§ **REQUIRED ACTION**: Below are entries; copy exactly the lines from the one with "Lemma peel_hop kp" through the one with "peel_initial PACKET_ASOC node (layer", both included, and leave out the rest.

§ **DATASET RECORDS**:
(** A packet for a node: its ciphertext and the sender's key at the end. *)
Lemma peel_initial_shape kp node seed cp key buffer :
  encapsulate kp (public_key node) seed = Done (cp, key) →
  let packet := buffer ++ into_bytes cp ++ into_bytes (public_key kp) in
  peel_initial (Peer := Peer) PACKET_ASOC node packet =
    if decide (buffer = []) then Done (Some (None, key, O, packet))
    else match peel_wih_key PACKET_ASOC key buffer with
      | None => Done None
      | Some (packet_len, opened) =>
          let original_buffer := opened ++ into_bytes cp ++ into_bytes (public_key kp) in
          let opened := take packet_len opened in
          match last opened with
          | None => Done None
          | Some len =>
              let opened := removelast opened in
              try! _ := assert_that (Z.to_nat len ≤ length opened)%nat in
              let id_at := (length opened - Z.to_nat len)%nat in
              match peer_from_bytes (drop id_at opened) with
              | None => Done None
              | Some id =>
                  try! _ := assert_that (id_at + T_SIZE PublicKey ≤ length original_buffer)%nat in
                  Done (Some (Some id, key, (id_at + T_SIZE PublicKey)%nat,
                    take id_at original_buffer ++ into_bytes (public_key kp) ++
                    drop (id_at + T_SIZE PublicKey) original_buffer))
              end
          end
      end.
Proof.
  intros He packet. destruct (encapsulate_decapsulate kp node seed) as (cp' & key' & He' & Hd & Hsz).
  rewrite He in He'. injection He' as <- <-.
  unfold peel_initial, packet. rewrite !length_app, public_key_length, into_length by done.
  rewrite decide_False by lia.
  replace (length buffer + (T_SIZE Ciphertext + T_SIZE PublicKey) - T_SIZE PublicKey)%nat
    with (length (buffer ++ into_bytes cp)) by (rewrite length_app, (into_length cp Hsz); lia).
  rewrite (app_assoc buffer), take_app_length, drop_app_length.
  replace (length (buffer ++ into_bytes cp) - T_SIZE Ciphertext)%nat
    with (length buffer) by (rewrite length_app, (into_length cp Hsz); lia).
  rewrite drop_app_length, (from_into cp Hsz), (from_into _ (public_key_ok kp)), Hd. cbn [obind].
  rewrite <-app_assoc, take_app_length, drop_app_length. done.
Qed.

Lemma wrap_packet_done kp node seed nonce buffer :
  ∃ cp key ct tag, wrap_packet PACKET_ASOC kp (public_key node) seed nonce buffer =
      Done ((ct ++ tag ++ nonce) ++ into_bytes cp) ∧
    encapsulate kp (public_key node) seed = Done (cp, key) ∧
    aead_encrypt key nonce buffer PACKET_ASOC = (ct, tag).
Proof.
  destruct (encapsulate_decapsulate kp node seed) as (cp & key & He & _).
  destruct (aead_encrypt key nonce buffer PACKET_ASOC) as [ct tag] eqn:Ha.
  exists cp, key, ct, tag. unfold wrap_packet. rewrite He. simpl. rewrite Ha. by rewrite <-!app_assoc.
Qed.

Lemma removelast_snoc {A} (l : list A) a : removelast (l ++ [a]) = l.
Proof. by rewrite removelast_app, app_nil_r. Qed.

(** The node of a layer learns the next hop, and passes on what is inside under the sender's key. *)
Lemma peel_hop kp node (id : Peer) seed nonce buffer :
  length nonce = NONCE_SIZE →
  ∃ layer ss n rest, add_hop PACKET_ASOC kp (public_key node) id (seed, nonce) buffer = Done layer ∧
    peel_initial PACKET_ASOC node (layer ++ into_bytes (public_key kp)) = Done (Some (Some id, ss, n, rest)) ∧
    take n rest = buffer ++ into_bytes (public_key kp) ∧ n = length (buffer ++ into_bytes (public_key kp)).
Proof.
  intros Hn. unfold add_hop. cbn zeta. cbn [fst snd].
  pose proof (multihash_length id) as Hl. rewrite wrap_small by (unfold fits; lia).
  set (plain := (buffer ++ multihash id) ++ [Z.of_nat (length (multihash id))]).
  destruct (wrap_packet_done kp node seed nonce plain) as (cp & key & ct & tag & -> & He & Ha).
  destruct (aead_lengths _ _ _ _ _ _ Ha) as [Hc Ht].
  eexists _, key, _, _. split; [done|]. rewrite <-app_assoc.
  rewrite (peel_initial_shape kp node seed cp key (ct ++ tag ++ nonce) He).
  rewrite decide_False by (intros Hx; apply (f_equal length) in Hx; rewrite !length_app in Hx;
    unfold NONCE_SIZE in Hn; simpl in Hx; lia).
  rewrite (peel_sealed key nonce plain ct tag Ha Hn). cbn zeta.
  assert (last plain = Some (Z.of_nat (length (multihash id)))) as Hlast by apply last_snoc.
  assert (removelast plain = buffer ++ multihash id) as Hrl by apply removelast_snoc.
  assert (length buffer ≤ length plain)%nat as Hple by (unfold plain; rewrite !length_app; lia).
  rewrite take_app_length, Hlast, Hrl, Nat2Z.id. rewrite !length_app. unfold assert_that. rewrite decide_True by lia. cbn [obind].
  replace (length buffer + length (multihash id) - length (multihash id))%nat with (length buffer) by lia.
  rewrite drop_app_length, peer_from_multihash, public_key_length.
  rewrite decide_True by lia. cbn [obind]. split; [done|]. split; [|done].
  unfold plain. rewrite <-!app_assoc, take_app_length, app_assoc.
  apply take_app_n. by rewrite length_app, public_key_length.
Qed.

(** What the nodes of a path do with a packet in turn: the hops they learn, and the secret of the
    node that the packet is for. *)
Fixpoint relay (nodes : list (Keypair KP SK)) (packet : bytes) : outcome (option (list Peer * SharedSecret)) :=
  match nodes with
  | [] => Done None
  | node :: nodes =>
      try! peeled := peel_initial PACKET_ASOC node packet in
      match peeled with
      | None => Done None
      | Some (None, ss, _, _) => Done (Some ([], ss))
      | Some (Some id, _, len, buffer) =>
          try! rest := relay nodes (take len buffer) in
          Done ((λ r, (id :: r.1, r.2)) <$> rest)
      end
  end.

(** The layers of a path open from the outside in. *)
Lemma relay_hops kp (hops : list (Keypair KP SK * Peer)) draws buffer rest :
  length draws = length hops → Forall (λ d, length (snd d) = NONCE_SIZE) draws →
  ∃ packet, add_hops PACKET_ASOC kp (map (λ h, (public_key h.1, h.2)) hops) draws buffer = Done packet ∧
    relay (rev (map fst hops) ++ rest) (packet ++ into_bytes (public_key kp)) =
      try! r := relay rest (buffer ++ into_bytes (public_key kp)) in
      Done ((λ r, (rev (map snd hops) ++ r.1, r.2)) <$> r).
Proof.
  revert draws buffer rest. induction hops as [|[node id] hops IH]; intros draws buffer rest Hl Hd.
  { exists buffer. destruct draws; [|done]. split; [done|]. simpl.
    by destruct (relay rest _) as [[[]|]|]. }
  destruct draws as [|[seed nonce] draws]; [done|]. apply Forall_cons in Hd as [Hn Hd].
  destruct (peel_hop kp node id seed nonce buffer Hn) as (layer & ss & n & opened & Hadd & Hp & Hnext & _).
  destruct (IH draws layer (node :: rest)) as (packet & Hpacket & Hrelay); [by injection Hl|done|].
  exists packet. simpl. rewrite Hadd. split; [exact Hpacket|].
  rewrite <-(app_assoc (rev (map fst hops)) [node] rest). cbn [app].
  rewrite Hrelay. simpl. rewrite Hp. cbn [obind]. rewrite Hnext.
  destruct (relay rest _) as [[[ids key]|]|]; simpl; by rewrite <-?app_assoc.
Qed.


(** The hops of a path in the order of the jumps, entry node first: the key of each layer belongs
    to the node that opens it, the peer in it is the one after. *)
Fixpoint jumps (entry : Keypair KP SK) (rest : list (Keypair KP SK * Peer)) : list (Keypair KP SK * Peer) :=
  match rest with [] => [] | (node, id) :: rest => (entry, id) :: jumps node rest end.
Definition destination (entry : Keypair KP SK) (rest : list (Keypair KP SK * Peer)) : Keypair KP SK :=
  default entry (fst <$> last rest).
Definition public_hop (h : Keypair KP SK * Peer) : PublicKey * Peer := (public_key h.1, h.2).

Lemma destination_cons entry node id rest : destination entry ((node, id) :: rest) = destination node rest.
Proof.
  unfold destination. destruct rest as [|h rest]; [done|]. rewrite last_cons_cons.
  destruct (last (h :: rest)) eqn:Hl; [done|]. by apply last_None in Hl.
Qed.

§ **SOLUTION TO THIS EXERCISE**:
Lemma peel_hop kp node (id : Peer) seed nonce buffer :
  length nonce = NONCE_SIZE →
  ∃ layer ss n rest, add_hop PACKET_ASOC kp (public_key node) id (seed, nonce) buffer = Done layer ∧
    peel_initial PACKET_ASOC node (layer ++ into_bytes (public_key kp)) = Done (Some (Some id, ss, n, rest)) ∧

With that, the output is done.